A faithful copy is needed. Set down all of the data below exactly.

(Records to use Opens)

Lemma requested_stack_settles_witness :
  ∃ c : Config (F:=op N () (AsyncThreadOutcome N ())),
    rtc (pstep (acts built_policy built_authority) suspends
          (requested_stack_starts built_runtime demo_stacked unbounded)
          (interferes built_policy built_authority))
      (mkConfig (Calling (run_async_with_requested_stack_with built_runtime demo_stacked unbounded)) None
        (demo_host World_initial)) c ∧
    cf_caller c = Calling (Ret (inr 5)) ∧ of_own own_gone (h_own (cf_state c)) (h_world (cf_state c)).
Proof.
  set (c0 := mkConfig (F:=op N () (AsyncThreadOutcome N ()))
    (Calling (run_async_with_requested_stack_with built_runtime demo_stacked unbounded)) None
    (demo_host World_initial)).
  set (c := drive (perform built_policy built_authority (inr 5))
    (requested_stack_start built_runtime demo_stacked unbounded) 1000 c0).
  assert (ended 5 c = true) as [Hc Ho]%ended_over by (vm_compute; reflexivity).
  assert (rtc (pstep (acts built_policy built_authority) suspends
    (requested_stack_starts built_runtime demo_stacked unbounded) (interferes built_policy built_authority)) c0 c)
    as Hr by (apply drive_runs; [apply perform_acts|apply requested_stack_start_ok]).
  exists c. split; [exact Hr|]. split; [exact Hc|].
  destruct (requested_stack_settles built_runtime demo_stacked unbounded (demo_host World_initial) c
    built_typed built_wf (demo_fresh _ _) Hr) as (_ & _ & Hg & _). by apply (Hg (inr 5)).
Defined.
End demo.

(Records to use Closes)

_Response for this exercise:_
Lemma requested_stack_settles_witness :
  ∃ c : Config (F:=op N () (AsyncThreadOutcome N ())),
    rtc (pstep (acts built_policy built_authority) suspends
          (requested_stack_starts built_runtime demo_stacked unbounded)
          (interferes built_policy built_authority))
      (mkConfig (Calling (run_async_with_requested_stack_with built_runtime demo_stacked unbounded)) None
        (demo_host World_initial)) c ∧
    cf_caller c = Calling (Ret (inr 5)) ∧ of_own own_gone (h_own (cf_state c)) (h_world (cf_state c)).
Proof.
  set (c0 := mkConfig (F:=op N () (AsyncThreadOutcome N ()))
    (Calling (run_async_with_requested_stack_with built_runtime demo_stacked unbounded)) None
    (demo_host World_initial)).
  set (c := drive (perform built_policy built_authority (inr 5))
    (requested_stack_start built_runtime demo_stacked unbounded) 1000 c0).
  assert (ended 5 c = true) as [Hc Ho]%ended_over by (vm_compute; reflexivity).
  assert (rtc (pstep (acts built_policy built_authority) suspends
    (requested_stack_starts built_runtime demo_stacked unbounded) (interferes built_policy built_authority)) c0 c)
    as Hr by (apply drive_runs; [apply perform_acts|apply requested_stack_start_ok]).
  exists c. split; [exact Hr|]. split; [exact Hc|].
  destruct (requested_stack_settles built_runtime demo_stacked unbounded (demo_host World_initial) c
    built_typed built_wf (demo_fresh _ _) Hr) as (_ & _ & Hg & _). by apply (Hg (inr 5)).
Defined.
End demo.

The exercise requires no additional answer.